Applying log_softmax manually in a stable way

Hi all,

I have a multiclass classification problem and my network structure is a bit complex than usual. In a nutshell, I have 2 types of sets for labels. The ground-truth is always one label from one of the sets. (think like, labels from 0 to C are from one set and labels from C+1 to N are from another set)

My network calculates 2 diferent logits for each set with different architectures. What I do is:

I convert these logits to probability distributions via softmax and now I have 2 probability distributions one for each target set: p1 and p2.

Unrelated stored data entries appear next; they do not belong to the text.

(* ===== verification/Quota.v ===== *)
(** Quotas (src/common/quota_database.h and .cc, the changes of limits in src/master/filesystem_quota.cc): the limits
    and the usage of users and groups and the limits of directories. *)
From S2P Require Import Prelude Serialization.

Inductive QuotaRigor := kSoft | kHard | kUsed.
Inductive QuotaResource := kInodes | kSize.
Inductive QuotaOwnerType := kUser | kGroup | kInode.

#[global] Instance QuotaRigor_eq_dec : EqDecision QuotaRigor.
Proof. solve_decision. Defined.
#[global] Instance QuotaResource_eq_dec : EqDecision QuotaResource.
Proof. solve_decision. Defined.
#[global] Instance QuotaOwnerType_eq_dec : EqDecision QuotaOwnerType.
Proof. solve_decision. Defined.

#[global] Instance QuotaOwnerType_countable : Countable QuotaOwnerType := inj_countable
  (fun t => match t with kUser => 0%nat | kGroup => 1%nat | kInode => 2%nat end)
  (fun n => match n with 0%nat => Some kUser | 1%nat => Some kGroup | 2%nat => Some kInode | _ => None end)
  ltac:(by intros []).

(** A pair of values: inodes and size. *)
Record Resources := MkResources { r_inodes : Z; r_size : Z }.

#[global] Instance Resources_eq_dec : EqDecision Resources.
Proof. solve_decision. Defined.

Record Limits := MkLimits { soft : Resources; hard : Resources; used : Resources }.

#[global] Instance Limits_eq_dec : EqDecision Limits.
Proof. solve_decision. Defined.

Definition no_resources : Resources := MkResources 0 0.
Definition no_limits : Limits := MkLimits no_resources no_resources no_resources.

Definition of_resource (r : Resources) (resource : QuotaResource) : Z :=
  match resource with kInodes => r_inodes r | kSize => r_size r end.

Definition set_resource (r : Resources) (resource : QuotaResource) (value : Z) : Resources :=
  match resource with kInodes => MkResources value (r_size r) | kSize => MkResources (r_inodes r) value end.

Definition of_rigor (l : Limits) (rigor : QuotaRigor) : Resources :=
  match rigor with kSoft => soft l | kHard => hard l | kUsed => used l end.

Definition set_rigor (l : Limits) (rigor : QuotaRigor) (r : Resources) : Limits :=
  match rigor with
  | kSoft => MkLimits r (hard l) (used l) | kHard => MkLimits (soft l) r (used l) | kUsed => MkLimits (soft l) (hard l) r
  end.

Definition limit_of (l : Limits) (rigor : QuotaRigor) (resource : QuotaResource) : Z :=
  of_resource (of_rigor l rigor) resource.

Definition set_limit (l : Limits) (rigor : QuotaRigor) (resource : QuotaResource) (value : Z) : Limits :=
  set_rigor l rigor (set_resource (of_rigor l rigor) resource value).

(** The three tables, with the type of the owner in the key. *)
Definition QuotaDatabase : Type := gmap (QuotaOwnerType * Z) Limits.

Definition quota_get (db : QuotaDatabase) (t : QuotaOwnerType) (id : Z) : option Limits := db !! (t, id).

(** [quota_data_[owner_type][owner_id]] makes an entry when there is none. *)
Definition quota_entry (db : QuotaDatabase) (t : QuotaOwnerType) (id : Z) : Limits := default no_limits (db !! (t, id)).

Definition quota_set (db : QuotaDatabase) (t : QuotaOwnerType) (id : Z) (rigor : QuotaRigor) (resource : QuotaResource)
    (value : Z) : QuotaDatabase :=
  <[(t, id) := set_limit (quota_entry db t id) rigor resource value]> db.

Definition quota_update (db : QuotaDatabase) (t : QuotaOwnerType) (id : Z) (rigor : QuotaRigor)
    (resource : QuotaResource) (delta : Z) : QuotaDatabase :=
  quota_set db t id rigor resource (u64 (limit_of (quota_entry db t id) rigor resource + delta)).

(** remove() of one limit. *)
Definition quota_remove_limit (db : QuotaDatabase) (t : QuotaOwnerType) (id : Z) (rigor : QuotaRigor)
    (resource : QuotaResource) : QuotaDatabase :=
  match db !! (t, id) with
  | None => db
  | Some l =>
    let l := set_limit l rigor resource 0 in
    if decide (l = no_limits) then delete (t, id) db else <[(t, id) := l]> db
  end.

Definition quota_remove (db : QuotaDatabase) (t : QuotaOwnerType) (id : Z) : QuotaDatabase := delete (t, id) db.

Definition quota_removeEmpty (db : QuotaDatabase) (t : QuotaOwnerType) (id : Z) : QuotaDatabase :=
  match db !! (t, id) with
  | None => db
  | Some l => if decide (l = no_limits) then delete (t, id) db else db
  end.

Definition exceeds (db : QuotaDatabase) (t : QuotaOwnerType) (id : Z) (rigor : QuotaRigor)
    (resources : list (QuotaResource * Z)) : bool :=
  match quota_get db t id with
  | None => false
  | Some l =>
    existsb (fun '(resource, delta) =>
      let limit := limit_of l rigor resource in
      let usage := u64 (limit_of l kUsed resource + delta) in
      negb (limit =? 0) && (limit <? usage)) resources
  end.

(** fsnodes_quota_exceeded_ug() *)
Definition quota_exceeded_ug (db : QuotaDatabase) (uid gid : Z) (resources : list (QuotaResource * Z)) : bool :=
  exceeds db kUser uid kHard resources || exceeds db kGroup gid kHard resources.

(** fsnodes_quota_update() for the owners of a node. *)
Definition quota_update_ug (db : QuotaDatabase) (uid gid : Z) (resources : list (QuotaResource * Z)) : QuotaDatabase :=
  foldl (fun db '(resource, delta) =>
    if delta =? 0 then db
    else quota_update (quota_update db kUser uid kUsed resource delta) kGroup gid kUsed resource delta) db resources.

(** ** Changes of limits and their records *)

Record QuotaEntry := MkEntry {
  q_owner_type : QuotaOwnerType; q_owner_id : Z; q_rigor : QuotaRigor; q_resource : QuotaResource; q_limit : Z;
}.

Definition apply_entry (db : QuotaDatabase) (e : QuotaEntry) : QuotaDatabase :=
  quota_removeEmpty (quota_set db (q_owner_type e) (q_owner_id e) (q_rigor e) (q_resource e) (q_limit e))
    (q_owner_type e) (q_owner_id e).

(** The record of a change: SETQUOTA(rigor, resource, owner, id, limit). *)
Record SetQuota := MkSetQuota { rec_rigor : Z; rec_resource : Z; rec_owner : Z; rec_id : Z; rec_limit : Z }.

Definition rigor_name (r : QuotaRigor) : Z := match r with kSoft => 83 | kHard => 72 | kUsed => 85 end.
Definition resource_name (r : QuotaResource) : Z := match r with kInodes => 73 | kSize => 83 end.
Definition owner_name (t : QuotaOwnerType) : Z := match t with kUser => 85 | kGroup => 71 | kInode => 73 end.

Definition record_of (e : QuotaEntry) : SetQuota :=
  MkSetQuota (rigor_name (q_rigor e)) (resource_name (q_resource e)) (owner_name (q_owner_type e)) (q_owner_id e)
    (q_limit e).

Inductive quota_status := QOK | QEROFS | QEPERM | QEINVAL.

Definition SESFLAG_READONLY : Z := 1.
Definition SESFLAG_ALLCANCHANGEQUOTA : Z := 8.

(** fs_quota_set(); [exists_node] tells which inodes there are.  The result has the database and the records. *)
Definition fs_quota_set (exists_node : Z -> bool) (sesflags uid : Z) (entries : list QuotaEntry) (db : QuotaDatabase)
  : quota_status * QuotaDatabase * list SetQuota :=
  if negb (Z.land sesflags SESFLAG_READONLY =? 0) then (QEROFS, db, [])
  else if negb (uid =? 0) && (Z.land sesflags SESFLAG_ALLCANCHANGEQUOTA =? 0) then (QEPERM, db, [])
  else if existsb (fun e => bool_decide (q_owner_type e = kInode) && negb (exists_node (q_owner_id e))) entries
  then (QEINVAL, db, [])
  else (QOK, foldl apply_entry db entries, record_of <$> entries).

Definition decodeChar {A} (keys : list (Z * A)) (c : Z) : option A :=
  snd <$> List.find (fun '(k, _) => k =? c) keys.

Definition fs_apply_setquota (r : SetQuota) (db : QuotaDatabase) : quota_status * QuotaDatabase :=
  match decodeChar [(83, kSoft); (72, kHard)] (rec_rigor r),
        decodeChar [(83, kSize); (73, kInodes)] (rec_resource r),
        decodeChar [(85, kUser); (71, kGroup); (73, kInode)] (rec_owner r) with
  | Some rigor, Some resource, Some t =>
    (QOK, apply_entry db (MkEntry t (rec_id r) rigor resource (rec_limit r)))
  | _, _, _ => (QEINVAL, db)
  end.

Fixpoint replay (rs : list SetQuota) (db : QuotaDatabase) : option QuotaDatabase :=
  match rs with
  | [] => Some db
  | r :: rs => match fs_apply_setquota r db with (QOK, db) => replay rs db | _ => None end
  end.

(** A change of limits is replayed: when no entry is for the usage, the records of fs_quota_set(), applied by
    fs_apply_setquota() on a database with the same contents, are all accepted and give the database that
    fs_quota_set() gave. *)
Theorem quota_set_replays exists_node sesflags uid entries db db' rs :
  fs_quota_set exists_node sesflags uid entries db = (QOK, db', rs) ->
  Forall (fun e => q_rigor e <> kUsed) entries -> replay rs db = Some db'.
Proof.
  unfold fs_quota_set. destruct (negb _); [done|]. destruct (_ && _); [done|]. destruct (existsb _ entries); [done|].
  intros [= <- <-] Hr. revert db. induction Hr as [|e entries He Hr IH]; intros db; [done|]. simpl.
  assert (fs_apply_setquota (record_of e) db = (QOK, apply_entry db e)) as ->; [|apply IH].
  destruct e as [[] id [] [] limit]; try done.
Qed.

Lemma quota_set_replays_witness :
  let entries := [MkEntry kUser 1000 kHard kSize 4096; MkEntry kInode 7 kSoft kInodes 10] in
  replay (record_of <$> entries) ∅ = Some (foldl apply_entry ∅ entries).
Proof.
  intros entries. apply (quota_set_replays (fun _ => true) 0 0 entries); [done|]. by repeat constructor.
Defined.

(** An entry for the usage is accepted, changes the counter that the quotas are checked against and is recorded,
    but the replay rejects the record: the master goes on with a database that no shadow can follow. *)
Theorem quota_used_not_replayed :
  let entries := [MkEntry kUser 1000 kUsed kSize 0] in
  let db := quota_set ∅ kUser 1000 kUsed kSize 4096 in
  exists db' rs, fs_quota_set (fun _ => true) 0 0 entries db = (QOK, db', rs) /\
    limit_of (quota_entry db' kUser 1000) kUsed kSize = 0 /\ replay rs db = None.
Proof. eexists _, _. split; [reflexivity|]. split; vm_compute; reflexivity. Qed.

I have a learnable scalar s(in range [0,1], which weights the learnt probability distributions.
I calculate p1 = s * p1 and p2 = (1-s) * p2

Basically, depending on the case, I generate the label from one of the sets. At the end I concetanete both distributions and it is still a valid probability distribution since s is in range [0,1]. Lastly, I want to compute the loss on that.

I cannot use cross entropy loss because it requires raw logits. Therefore I have to use NLLLoss, However, it requires log probabilities. Since I already applied softmax, I have to apply log manually but this leads to instabilities and numerical issues as mentioned in the documentation.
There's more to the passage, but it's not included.